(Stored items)
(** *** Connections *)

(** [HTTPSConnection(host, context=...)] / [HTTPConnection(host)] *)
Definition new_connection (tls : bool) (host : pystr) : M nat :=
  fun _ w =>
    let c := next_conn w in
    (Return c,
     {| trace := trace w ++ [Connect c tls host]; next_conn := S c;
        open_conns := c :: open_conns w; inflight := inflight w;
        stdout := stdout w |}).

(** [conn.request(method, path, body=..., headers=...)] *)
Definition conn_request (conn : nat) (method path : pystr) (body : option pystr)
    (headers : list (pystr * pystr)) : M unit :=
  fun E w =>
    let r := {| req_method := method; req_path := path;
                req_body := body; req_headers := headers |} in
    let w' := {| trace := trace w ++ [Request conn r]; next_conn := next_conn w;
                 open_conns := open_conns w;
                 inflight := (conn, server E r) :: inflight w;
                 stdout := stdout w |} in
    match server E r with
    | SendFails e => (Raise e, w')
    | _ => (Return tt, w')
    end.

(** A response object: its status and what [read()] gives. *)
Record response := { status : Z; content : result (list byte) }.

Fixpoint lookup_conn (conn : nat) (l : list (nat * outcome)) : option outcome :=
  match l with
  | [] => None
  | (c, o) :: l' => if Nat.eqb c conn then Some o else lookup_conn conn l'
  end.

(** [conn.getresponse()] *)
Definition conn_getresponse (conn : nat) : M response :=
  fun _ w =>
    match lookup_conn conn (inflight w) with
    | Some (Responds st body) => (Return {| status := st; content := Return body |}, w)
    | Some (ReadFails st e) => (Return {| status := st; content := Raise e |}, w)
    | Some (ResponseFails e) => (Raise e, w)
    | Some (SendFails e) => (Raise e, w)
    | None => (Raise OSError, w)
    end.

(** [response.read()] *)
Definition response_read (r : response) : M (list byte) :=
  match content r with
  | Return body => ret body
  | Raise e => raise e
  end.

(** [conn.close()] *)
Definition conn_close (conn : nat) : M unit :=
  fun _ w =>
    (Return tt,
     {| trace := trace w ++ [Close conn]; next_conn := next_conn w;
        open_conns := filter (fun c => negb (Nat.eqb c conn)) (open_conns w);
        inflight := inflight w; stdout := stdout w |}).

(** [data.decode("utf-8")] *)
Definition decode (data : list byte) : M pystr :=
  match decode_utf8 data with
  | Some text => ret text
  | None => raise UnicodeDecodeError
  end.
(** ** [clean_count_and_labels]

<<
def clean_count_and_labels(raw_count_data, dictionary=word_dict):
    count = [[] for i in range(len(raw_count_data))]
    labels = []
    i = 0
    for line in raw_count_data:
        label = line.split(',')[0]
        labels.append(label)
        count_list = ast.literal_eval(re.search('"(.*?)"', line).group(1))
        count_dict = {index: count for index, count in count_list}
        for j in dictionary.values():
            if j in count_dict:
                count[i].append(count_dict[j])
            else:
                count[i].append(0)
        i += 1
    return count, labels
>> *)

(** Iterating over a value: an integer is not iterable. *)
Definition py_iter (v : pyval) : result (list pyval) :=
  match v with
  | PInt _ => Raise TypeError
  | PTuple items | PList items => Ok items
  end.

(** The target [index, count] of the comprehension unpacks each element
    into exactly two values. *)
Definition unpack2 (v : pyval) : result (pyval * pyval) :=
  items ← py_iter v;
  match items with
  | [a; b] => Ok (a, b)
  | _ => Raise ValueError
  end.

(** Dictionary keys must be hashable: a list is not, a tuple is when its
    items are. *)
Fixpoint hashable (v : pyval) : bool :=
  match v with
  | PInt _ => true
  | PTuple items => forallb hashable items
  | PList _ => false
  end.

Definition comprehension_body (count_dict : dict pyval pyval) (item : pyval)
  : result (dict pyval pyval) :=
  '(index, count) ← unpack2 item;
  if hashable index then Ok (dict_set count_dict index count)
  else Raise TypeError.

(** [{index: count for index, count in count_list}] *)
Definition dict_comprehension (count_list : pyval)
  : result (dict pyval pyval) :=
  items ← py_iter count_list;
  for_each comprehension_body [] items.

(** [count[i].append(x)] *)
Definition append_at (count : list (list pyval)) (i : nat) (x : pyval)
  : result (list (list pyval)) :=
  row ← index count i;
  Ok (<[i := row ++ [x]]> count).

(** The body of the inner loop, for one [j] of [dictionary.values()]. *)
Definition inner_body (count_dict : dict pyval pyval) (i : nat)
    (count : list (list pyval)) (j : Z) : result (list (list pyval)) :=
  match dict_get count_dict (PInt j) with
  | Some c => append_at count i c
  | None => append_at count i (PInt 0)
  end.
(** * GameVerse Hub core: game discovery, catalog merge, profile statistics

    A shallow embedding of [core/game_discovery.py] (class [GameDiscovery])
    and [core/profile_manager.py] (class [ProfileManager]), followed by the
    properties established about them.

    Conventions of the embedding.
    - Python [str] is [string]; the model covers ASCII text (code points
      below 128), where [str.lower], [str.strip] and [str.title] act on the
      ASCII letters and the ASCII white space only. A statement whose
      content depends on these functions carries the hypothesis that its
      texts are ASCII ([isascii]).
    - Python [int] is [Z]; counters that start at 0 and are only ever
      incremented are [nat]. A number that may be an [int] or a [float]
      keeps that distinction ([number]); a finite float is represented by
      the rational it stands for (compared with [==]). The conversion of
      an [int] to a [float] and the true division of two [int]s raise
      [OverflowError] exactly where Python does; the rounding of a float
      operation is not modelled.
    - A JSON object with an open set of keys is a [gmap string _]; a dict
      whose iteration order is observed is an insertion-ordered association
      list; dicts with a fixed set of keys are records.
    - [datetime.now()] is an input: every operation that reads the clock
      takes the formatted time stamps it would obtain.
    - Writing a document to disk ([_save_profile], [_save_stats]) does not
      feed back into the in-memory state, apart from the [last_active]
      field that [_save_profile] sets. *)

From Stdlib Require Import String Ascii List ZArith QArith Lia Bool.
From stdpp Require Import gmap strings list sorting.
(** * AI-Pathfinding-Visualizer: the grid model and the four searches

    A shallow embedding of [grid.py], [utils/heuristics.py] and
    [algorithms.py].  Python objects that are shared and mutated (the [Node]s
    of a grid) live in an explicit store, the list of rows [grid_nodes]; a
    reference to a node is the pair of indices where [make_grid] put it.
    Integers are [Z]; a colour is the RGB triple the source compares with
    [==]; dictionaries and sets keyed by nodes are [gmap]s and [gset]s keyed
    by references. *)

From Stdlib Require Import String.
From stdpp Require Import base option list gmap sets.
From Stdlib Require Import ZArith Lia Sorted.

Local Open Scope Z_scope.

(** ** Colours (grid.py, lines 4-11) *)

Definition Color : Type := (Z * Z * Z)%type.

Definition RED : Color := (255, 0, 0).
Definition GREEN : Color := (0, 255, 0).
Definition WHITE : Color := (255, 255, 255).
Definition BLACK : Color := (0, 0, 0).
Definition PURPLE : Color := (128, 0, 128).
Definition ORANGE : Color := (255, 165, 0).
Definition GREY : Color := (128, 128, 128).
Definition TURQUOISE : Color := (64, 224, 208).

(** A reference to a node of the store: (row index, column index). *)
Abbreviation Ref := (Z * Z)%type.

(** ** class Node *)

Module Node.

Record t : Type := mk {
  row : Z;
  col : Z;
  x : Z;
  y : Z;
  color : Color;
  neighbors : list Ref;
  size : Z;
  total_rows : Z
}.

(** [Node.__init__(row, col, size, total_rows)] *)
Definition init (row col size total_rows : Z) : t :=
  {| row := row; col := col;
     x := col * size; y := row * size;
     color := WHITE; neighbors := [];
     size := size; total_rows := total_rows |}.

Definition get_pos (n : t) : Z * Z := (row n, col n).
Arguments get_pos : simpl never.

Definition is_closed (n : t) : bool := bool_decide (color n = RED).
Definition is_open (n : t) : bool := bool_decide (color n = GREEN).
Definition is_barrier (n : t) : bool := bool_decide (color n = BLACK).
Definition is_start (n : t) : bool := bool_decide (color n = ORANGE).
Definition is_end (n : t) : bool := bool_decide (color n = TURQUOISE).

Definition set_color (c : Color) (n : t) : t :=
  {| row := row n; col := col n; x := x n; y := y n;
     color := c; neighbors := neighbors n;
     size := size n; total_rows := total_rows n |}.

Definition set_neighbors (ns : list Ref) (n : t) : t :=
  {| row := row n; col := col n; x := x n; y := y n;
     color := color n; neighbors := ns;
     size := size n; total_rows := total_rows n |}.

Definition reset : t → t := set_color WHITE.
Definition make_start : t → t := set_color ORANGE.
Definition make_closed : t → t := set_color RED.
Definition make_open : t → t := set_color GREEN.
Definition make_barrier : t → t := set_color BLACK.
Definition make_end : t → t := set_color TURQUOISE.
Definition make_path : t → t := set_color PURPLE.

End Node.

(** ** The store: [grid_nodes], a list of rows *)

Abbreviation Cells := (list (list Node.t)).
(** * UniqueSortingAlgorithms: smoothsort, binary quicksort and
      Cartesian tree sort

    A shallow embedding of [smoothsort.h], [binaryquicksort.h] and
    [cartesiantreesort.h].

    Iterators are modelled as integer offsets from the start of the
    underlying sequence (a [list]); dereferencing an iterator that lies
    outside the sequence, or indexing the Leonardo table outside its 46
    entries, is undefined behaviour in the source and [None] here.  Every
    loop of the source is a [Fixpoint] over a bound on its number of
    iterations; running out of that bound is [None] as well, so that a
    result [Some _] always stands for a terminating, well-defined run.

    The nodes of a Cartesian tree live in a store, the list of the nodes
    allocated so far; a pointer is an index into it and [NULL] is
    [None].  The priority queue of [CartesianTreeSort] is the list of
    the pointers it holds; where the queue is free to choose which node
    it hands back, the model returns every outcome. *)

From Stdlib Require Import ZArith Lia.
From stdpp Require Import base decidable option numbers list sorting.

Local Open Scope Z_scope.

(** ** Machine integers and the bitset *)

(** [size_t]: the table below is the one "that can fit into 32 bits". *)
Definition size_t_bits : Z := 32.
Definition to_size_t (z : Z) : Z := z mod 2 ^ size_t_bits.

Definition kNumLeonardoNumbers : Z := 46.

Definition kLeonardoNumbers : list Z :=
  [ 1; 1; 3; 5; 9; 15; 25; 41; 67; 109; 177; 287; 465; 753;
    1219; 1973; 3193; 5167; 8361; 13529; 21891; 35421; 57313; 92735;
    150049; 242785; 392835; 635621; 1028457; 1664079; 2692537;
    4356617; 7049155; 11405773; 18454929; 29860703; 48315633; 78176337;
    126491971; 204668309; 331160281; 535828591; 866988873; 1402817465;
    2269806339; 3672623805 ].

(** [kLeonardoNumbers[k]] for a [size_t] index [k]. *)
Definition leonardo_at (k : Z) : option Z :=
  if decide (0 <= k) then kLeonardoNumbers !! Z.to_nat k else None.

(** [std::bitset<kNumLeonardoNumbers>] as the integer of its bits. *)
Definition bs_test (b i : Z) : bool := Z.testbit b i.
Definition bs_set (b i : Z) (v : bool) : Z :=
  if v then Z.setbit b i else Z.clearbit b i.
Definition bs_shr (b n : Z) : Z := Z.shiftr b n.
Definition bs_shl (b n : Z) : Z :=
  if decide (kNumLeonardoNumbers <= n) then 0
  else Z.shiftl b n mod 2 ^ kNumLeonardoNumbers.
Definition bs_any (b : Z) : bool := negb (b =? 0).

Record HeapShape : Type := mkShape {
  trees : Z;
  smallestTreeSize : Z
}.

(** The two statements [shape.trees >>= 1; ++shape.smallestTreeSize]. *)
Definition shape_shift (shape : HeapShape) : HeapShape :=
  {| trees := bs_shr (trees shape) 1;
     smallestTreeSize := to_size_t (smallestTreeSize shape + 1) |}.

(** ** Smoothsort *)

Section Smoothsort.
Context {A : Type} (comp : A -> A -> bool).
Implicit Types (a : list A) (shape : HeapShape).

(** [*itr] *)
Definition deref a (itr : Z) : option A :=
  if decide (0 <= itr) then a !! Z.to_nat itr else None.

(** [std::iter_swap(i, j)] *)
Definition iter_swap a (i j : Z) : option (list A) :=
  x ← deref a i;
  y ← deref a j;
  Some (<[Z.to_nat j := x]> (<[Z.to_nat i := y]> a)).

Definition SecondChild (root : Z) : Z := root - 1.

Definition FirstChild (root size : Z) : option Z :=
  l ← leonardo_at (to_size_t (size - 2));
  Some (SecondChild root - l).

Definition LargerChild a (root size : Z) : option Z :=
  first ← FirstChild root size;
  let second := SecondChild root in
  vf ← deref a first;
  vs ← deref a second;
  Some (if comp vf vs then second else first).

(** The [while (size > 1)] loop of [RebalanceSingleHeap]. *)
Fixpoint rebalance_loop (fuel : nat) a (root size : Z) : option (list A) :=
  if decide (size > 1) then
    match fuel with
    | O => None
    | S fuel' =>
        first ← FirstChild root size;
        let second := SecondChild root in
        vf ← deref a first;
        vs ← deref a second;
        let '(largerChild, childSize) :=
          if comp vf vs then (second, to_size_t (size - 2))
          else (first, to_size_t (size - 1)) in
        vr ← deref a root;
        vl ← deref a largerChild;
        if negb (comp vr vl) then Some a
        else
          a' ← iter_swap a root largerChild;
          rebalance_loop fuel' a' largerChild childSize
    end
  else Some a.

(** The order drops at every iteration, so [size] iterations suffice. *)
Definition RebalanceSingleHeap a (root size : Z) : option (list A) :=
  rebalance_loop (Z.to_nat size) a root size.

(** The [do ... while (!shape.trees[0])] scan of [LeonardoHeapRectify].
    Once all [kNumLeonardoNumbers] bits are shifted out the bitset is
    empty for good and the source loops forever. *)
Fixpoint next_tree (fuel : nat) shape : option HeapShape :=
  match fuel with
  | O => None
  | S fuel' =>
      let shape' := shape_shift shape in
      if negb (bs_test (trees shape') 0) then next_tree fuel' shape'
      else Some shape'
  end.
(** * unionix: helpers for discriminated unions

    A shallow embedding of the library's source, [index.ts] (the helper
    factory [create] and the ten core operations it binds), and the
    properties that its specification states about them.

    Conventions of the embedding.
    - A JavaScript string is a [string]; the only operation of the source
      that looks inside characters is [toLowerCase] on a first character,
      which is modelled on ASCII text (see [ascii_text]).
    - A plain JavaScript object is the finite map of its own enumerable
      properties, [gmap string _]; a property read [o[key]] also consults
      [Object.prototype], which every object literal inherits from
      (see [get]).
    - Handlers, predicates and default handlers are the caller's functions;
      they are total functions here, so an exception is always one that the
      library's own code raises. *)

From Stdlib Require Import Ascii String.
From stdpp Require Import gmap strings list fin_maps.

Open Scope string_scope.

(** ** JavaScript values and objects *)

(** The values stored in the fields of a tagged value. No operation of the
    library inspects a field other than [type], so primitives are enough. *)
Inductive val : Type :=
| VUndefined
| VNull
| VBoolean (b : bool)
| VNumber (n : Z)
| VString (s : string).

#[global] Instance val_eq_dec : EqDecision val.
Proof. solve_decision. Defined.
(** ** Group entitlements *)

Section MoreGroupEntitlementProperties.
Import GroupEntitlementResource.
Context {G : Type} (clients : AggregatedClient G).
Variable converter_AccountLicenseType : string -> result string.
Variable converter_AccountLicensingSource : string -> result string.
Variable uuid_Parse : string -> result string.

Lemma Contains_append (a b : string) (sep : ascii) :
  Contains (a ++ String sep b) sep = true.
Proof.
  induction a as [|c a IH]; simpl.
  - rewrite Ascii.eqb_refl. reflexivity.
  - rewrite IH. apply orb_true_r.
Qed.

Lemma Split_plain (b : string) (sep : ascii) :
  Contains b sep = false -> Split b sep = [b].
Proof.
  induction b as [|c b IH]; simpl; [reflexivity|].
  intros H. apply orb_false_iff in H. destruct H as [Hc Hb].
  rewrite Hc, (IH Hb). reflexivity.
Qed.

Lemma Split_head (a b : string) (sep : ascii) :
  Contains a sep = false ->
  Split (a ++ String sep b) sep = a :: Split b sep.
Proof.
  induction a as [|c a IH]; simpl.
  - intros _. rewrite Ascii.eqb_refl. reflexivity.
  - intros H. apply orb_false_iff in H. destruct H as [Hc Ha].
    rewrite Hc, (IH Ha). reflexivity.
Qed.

● **Directions**: Output exactly the leading lines of the data, up to and including the line marked by "(Raise e, w')".

● **Answer area**:
(** *** Connections *)

(** [HTTPSConnection(host, context=...)] / [HTTPConnection(host)] *)
Definition new_connection (tls : bool) (host : pystr) : M nat :=
  fun _ w =>
    let c := next_conn w in
    (Return c,
     {| trace := trace w ++ [Connect c tls host]; next_conn := S c;
        open_conns := c :: open_conns w; inflight := inflight w;
        stdout := stdout w |}).

(** [conn.request(method, path, body=..., headers=...)] *)
Definition conn_request (conn : nat) (method path : pystr) (body : option pystr)
    (headers : list (pystr * pystr)) : M unit :=
  fun E w =>
    let r := {| req_method := method; req_path := path;
                req_body := body; req_headers := headers |} in
    let w' := {| trace := trace w ++ [Request conn r]; next_conn := next_conn w;
                 open_conns := open_conns w;
                 inflight := (conn, server E r) :: inflight w;
                 stdout := stdout w |} in
    match server E r with
    | SendFails e => (Raise e, w')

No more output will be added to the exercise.